Adam slides his hand to the back of Ronan’s neck and searches his face. When he finds no fault with him, he presses a kiss to his lips, and they stay like that until their lungs are sore and aching.

\--

“We’ll set sail tomorrow,” Ronan says lazily, draping one arm over the sheets that cover Adam’s hips. “And within a week of landing, we’ll be wed.”

“Gansey’s coming to the wedding.” Adam mumbles sleepily. “I think he would have anyway, but he’s also quite pleased with himself for how well his _retreat_ idea worked.”

“We should stage a fight right before we get on the boat,” Ronan says mischievously and plants a kiss on the back of Adam’s neck.

Adam presses back against his chest. “That would be a bad way to leave him if we get lost at sea.”

“You don’t have to be so fatalistic,” Ronan mutters grumpily.

“I never said we’d die at sea.” Adam draws his fingers up Ronan’s forearm and smiles at the please sigh Ronan breathes against his shoulder. “Just that we’d be lost.”

“Lost usually means dead.” Ronan says.

“Until it doesn’t,” Adam says and halfway rolls over, his mouth open like he’s about to list everybody that’s been lost-presumed-dead and returned alive.

Ronan kisses him before a single name can spill from his lips.

“That’s a dirty tactic to get out of a conversation you don’t like,” Adam grumbles against his lips. Still, when Ronan pulls away to reply, Adam grabs him by the back of the neck and pulls him down again.

“You were the first to change the subject,” Ronan huffs when they finally pull apart.

“What?” Adam gives him an indignant look. “I did not.”

Ronan shifts, rolling on top of Adam and sitting up so that his thighs bracket Adam’s hips. “We were talking about our wedding.”

“What about it?” Adam asks, instinctively reaching for Ronan’s hips.

Ronan gives him a soft look. “You truly have no more worries about marrying me?”

Adam hums thoughtfully. “I have a final question.”

“I knew it,” Ronan says, but any smugness is pulled from his voice when Adam runs his hands from Ronan’s hips to his legs, dragging his thumbs along his inner thighs. “You’re never allowed to talk to me about dirty tactics again,” he says distractedly.
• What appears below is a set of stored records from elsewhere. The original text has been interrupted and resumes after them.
(* ===== verification/Ring.v ===== *)
(** * The ring buffer of the producer/consumer demos

    src/02_threads/thread_demo.c: the [data], [head] and [tail] fields shared
    by [Queue] and [QueueSem_t].  [content d h n] is the abstract queue: the
    [n] elements from slot [h] on, modulo the array size. *)

From S2P Require Import Prelude.

Local Open Scope nat_scope.

Definition QUEUE_SIZE : nat := 8.

#[global] Arguments QUEUE_SIZE : simpl never.
#[global] Arguments Nat.modulo : simpl never.

(** [(i + 1) % QUEUE_SIZE] *)
Definition next_slot (i : nat) : nat := (i + 1) mod QUEUE_SIZE.

Definition content (d : list Z) (h n : nat) : list Z :=
  (fun k => nth ((h + k) mod QUEUE_SIZE) d 0%Z) <$> seq 0 n.

Lemma content_length d h n : length (content d h n) = n.
Proof. unfold content. by rewrite length_fmap, length_seq. Qed.

Lemma next_slot_lt i : next_slot i < QUEUE_SIZE.
Proof. apply Nat.mod_upper_bound. done. Qed.

Lemma slot_lt i : i mod QUEUE_SIZE < QUEUE_SIZE.
Proof. apply Nat.mod_upper_bound. done. Qed.

Lemma next_slot_add h n : next_slot ((h + n) mod QUEUE_SIZE) = (h + S n) mod QUEUE_SIZE.
Proof. unfold next_slot. rewrite Nat.Div0.add_mod_idemp_l. f_equal. lia. Qed.

Lemma slot_add_next h n : (next_slot h + n) mod QUEUE_SIZE = (h + S n) mod QUEUE_SIZE.
Proof. unfold next_slot. rewrite Nat.Div0.add_mod_idemp_l. f_equal. lia. Qed.

(** Slots of a window no longer than the array are pairwise distinct. *)
Lemma slot_inj h i j :
  i < QUEUE_SIZE -> j < QUEUE_SIZE ->
  (h + i) mod QUEUE_SIZE = (h + j) mod QUEUE_SIZE -> i = j.
Proof.
  unfold QUEUE_SIZE. intros Hi Hj He.
  pose proof (Nat.div_mod_eq (h + i) 8). pose proof (Nat.div_mod_eq (h + j) 8). lia.
Qed.

Lemma content_S d h n :
  content d h (S n) = content d h n ++ [nth ((h + n) mod QUEUE_SIZE) d 0%Z].
Proof. unfold content. by rewrite seq_S, fmap_app. Qed.

Lemma content_cons d h n :
  h < QUEUE_SIZE -> content d h (S n) = nth h d 0%Z :: content d (next_slot h) n.
Proof.
  intros Hh. unfold content. simpl seq. rewrite fmap_cons. f_equal.
  - f_equal. rewrite Nat.add_0_r. by apply Nat.mod_small.
  - rewrite <- fmap_S_seq, <- list_fmap_compose. apply list_fmap_ext. intros i k _.
    unfold compose. f_equal. by rewrite slot_add_next.
Qed.

(** A store into the first free slot does not touch the window. *)
Lemma content_store_free d h n v :
  n < QUEUE_SIZE -> content (<[(h + n) mod QUEUE_SIZE := v]> d) h n = content d h n.
Proof.
  intros Hn. unfold content. apply list_fmap_ext. intros i k Hk.
  apply lookup_seq in Hk as [-> Hi].
  rewrite !nth_lookup, list_lookup_insert_ne; [done|].
  intros He. apply slot_inj in He; lia.
Qed.

Lemma content_store_push d h n v :
  length d = QUEUE_SIZE -> n < QUEUE_SIZE ->
  content (<[(h + n) mod QUEUE_SIZE := v]> d) h (S n) = content d h n ++ [v].
Proof.
  intros Hd Hn. rewrite content_S, content_store_free by done. do 2 f_equal.
  rewrite nth_lookup, list_lookup_insert_eq; [done|]. rewrite Hd. apply slot_lt.
Qed.

(** ** The sequence of values a producer pushes *)

Definition SENTINEL : Z := (-1)%Z.

(** The call of [queue_push] a producer is in: item [i] of [n] in the loop, or
    the sentinel after it. *)
Inductive push := PushItem (i n : Z) | PushEnd (n : Z).

Definition push_val (k : push) : Z :=
  match k with PushItem i _ => i | PushEnd _ => SENTINEL end.

#[export] Instance push_eq_dec : EqDecision push.
Proof. solve_decision. Defined.

(** What the producer has pushed before and after the call [k]. *)
Definition before (k : push) : list Z :=
  match k with PushItem i _ => seqZ 0 i | PushEnd n => seqZ 0 n end.
Definition after (k : push) : list Z := before k ++ [push_val k].

Definition push_ok (n : Z) (k : push) : Prop :=
  match k with PushItem i m => m = n /\ (0 <= i < n)%Z | PushEnd m => m = n end.

Lemma seqZ_snoc i : (0 <= i)%Z -> seqZ 0 (i + 1) = seqZ 0 i ++ [i].
Proof. intros. rewrite seqZ_app by lia. by rewrite Z.add_0_l. Qed.

(** Two sequences that end at their first sentinel, one a prefix of the other. *)
Lemma sentinel_prefix (l k r : list Z) :
  Forall (fun v => v <> SENTINEL) l -> Forall (fun v => v <> SENTINEL) k ->
  l ++ [SENTINEL] ++ r = k ++ [SENTINEL] -> l = k /\ r = [].
Proof.
  intros Hl. revert k. induction Hl as [|x l Hx Hl IH]; intros [|y k] Hk He; simplify_eq/=;
    try (by inversion Hk); try done.
  inversion Hk; subst. destruct (IH k); [done|done|]. by subst.
Qed.

Lemma seqZ_no_sentinel n : Forall (fun v => v <> SENTINEL) (seqZ 0 n).
Proof.
  apply Forall_forall. intros v Hv. apply elem_of_seqZ in Hv. unfold SENTINEL. lia.
Qed.

Lemma sentinel_not_in_seqZ n : SENTINEL ∉ seqZ 0 n.
Proof. intros Hv. apply elem_of_seqZ in Hv. unfold SENTINEL in Hv. lia. Qed.

(** Calls of the push function still to come, this one included. *)
Definition left (k : push) : nat :=
  match k with PushItem i n => Z.to_nat (n - i) + 1 | PushEnd _ => 1 end.

Lemma left_pos k : 1 <= left k.
Proof. destruct k; simpl; lia. Qed.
“Shh,” Adam chides. “Let me ask my question.”

Ronan stays still and silent, waiting for more than just the question.

Adam smiles softly, trying to keep from looking devious. “When a sovereign marries in this land, it is considered a shared title. If we were to go to a ball or diplomatic meeting, they would announce you as a prince and myself as a sovereign prince.” He runs his hands back up Ronan’s thighs, thumbs pressed tight enough to them that Ronan bites his lip to keep from responding.

“But in your lands,” Adam continues, “Your kings rule by divine right, and that doesn’t transfer through marriage. There, you would be announced as a prince and I would be your consort.” Adam stops, pulling his hands away altogether. “So, what would _you_ call me? Prince or consort?”
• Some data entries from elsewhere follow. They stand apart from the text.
Lemma wait_rel_step n a s s' :
  inv s -> demo_rel n s -> wait_rel s -> step a s = Some s' -> wait_rel s'.
Proof.
  intros Hinv (p & c & Hthr & Hp & [Hg Hc]) Hw Hs.
  destruct (Hw p c Hthr) as [Hwc Hwp].
  assert (H0 : thr s !! 0 = Some p) by (by rewrite Hthr).
  assert (H1 : thr s !! 1 = Some c) by (by rewrite Hthr).
  destruct a as [t|t w|w]; simpl in Hs.
  - destruct t as [|[|t]]; simpl in Hs; [rewrite H0 in Hs|rewrite H1 in Hs|by rewrite Hthr in Hs];
      simpl in Hs.
    + assert (is_producer p = true) as Epp by (by destruct p). rewrite Epp in Hs.
      pose proof (count_at_test s 0 p Hinv H0) as Hcnt.
      destruct p as [i m|k|k|k|k|k|k|k|k|m| | | | | | | | | | ]; try done; simpl in Hs;
        [ case_match | destruct (pthread_mutex_lock _ _)
        | case_match; [destruct (pthread_mutex_unlock _ _)|] | case_match | |
        | rewrite Hthr in Hs; destruct c; simpl in Hs
        | destruct (pthread_mutex_unlock _ _) ]; simplify_eq/=;
        intros p' c' Ht; simpl in Ht |- *; rewrite Hthr in Ht; simplify_eq/=;
        (split; [intros Hk; auto; try (destruct (Hwc Hk); auto; done)|intros Hq; try done]).
      * left. specialize (Hcnt ltac:(eauto)). zbool. unfold QUEUE_SIZE in *. lia.
      * by destruct k.
    + assert (is_producer c = false) as Ecc by (by destruct c). rewrite Ecc in Hs.
      pose proof (count_at_test s 1 c Hinv H1) as Hcnt.
      destruct c as [| | | | | | | | | | | | | |v|v|v|v|v| ]; try done; simpl in Hs;
        [ destruct (pthread_mutex_lock _ _) | case_match; [destruct (pthread_mutex_unlock _ _)|]
        | destruct (_ !! _) | | | rewrite Hthr in Hs; destruct p; simpl in Hs
        | destruct (pthread_mutex_unlock _ _) | case_match ]; simplify_eq/=;
        intros p' c' Ht; simpl in Ht |- *; rewrite Hthr in Ht; simplify_eq/=;
        (split; [intros Hk; try done|intros Hq; auto; try (destruct (Hwp Hq); auto; done); try done]).
      left. specialize (Hcnt ltac:(eauto)). zbool. lia.
  - destruct t as [|[|t]], w as [|[|w]]; simpl in Hs; rewrite ?H0, ?H1 in Hs;
      try (by destruct p); try (by destruct c); try (by rewrite Hthr in Hs; destruct p);
      try (by rewrite Hthr in Hs; destruct c).
    + destruct p; try done; destruct c; try done; simplify_eq/=.
      intros p' c' Ht. simpl in Ht. rewrite Hthr in Ht. by simplify_eq/=.
    + destruct c; try done; destruct p; try done; simplify_eq/=.
      intros p' c' Ht. simpl in Ht. rewrite Hthr in Ht. by simplify_eq/=.
  - destruct w as [|[|w]]; simpl in Hs; rewrite ?H0, ?H1 in Hs; [destruct p|destruct c|];
      try done; try (by rewrite Hthr in Hs); simplify_eq/=;
      intros p' c' Ht; simpl in Ht; rewrite Hthr in Ht; simplify_eq/=; simpl; (split; [|done]);
      auto; done.
Qed.

(** ** Termination

    Every step other than a spurious wake-up uses up work; a spurious wake-up
    gives back at most two units (lock and test again). *)
Definition prod_work (p : pc) : nat :=
  match p with
  | PLoop i n => 60 * (Z.to_nat (n - i) + 1) + 4
  | QLock k => 60 * left k + 3
  | QTest k => 60 * left k + 2
  | QWait k => 60 * left k + 1
  | QData k => 60 * left k
  | QTail k => 60 * left k - 10
  | QCount k => 60 * left k - 20
  | QSignal k => 60 * left k - 30
  | QUnlock k => 60 * left k - 40
  | _ => 0
  end.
“First of all,” Ronan growls. “We’re never going to a fucking _ball_. And second,” he leans down to steal another kiss. “I think I’ll just call you Adam.”

Adam pulls him down and rolls them so that Ronan’s on his back. “Then, no; I have no worries about marrying you.” He grabs Ronan’s wrists and pins them above his head. “Though, I do worry about being late to breakfast with Gansey.”

“Don’t worry,” Ronan wraps his legs around Adam’s waist and crosses his ankles. “I’ll apologize for you.” He lifts his head to press his mouth to Adam’s chest and all arguments, real and fake, disappear behind a breathy moan.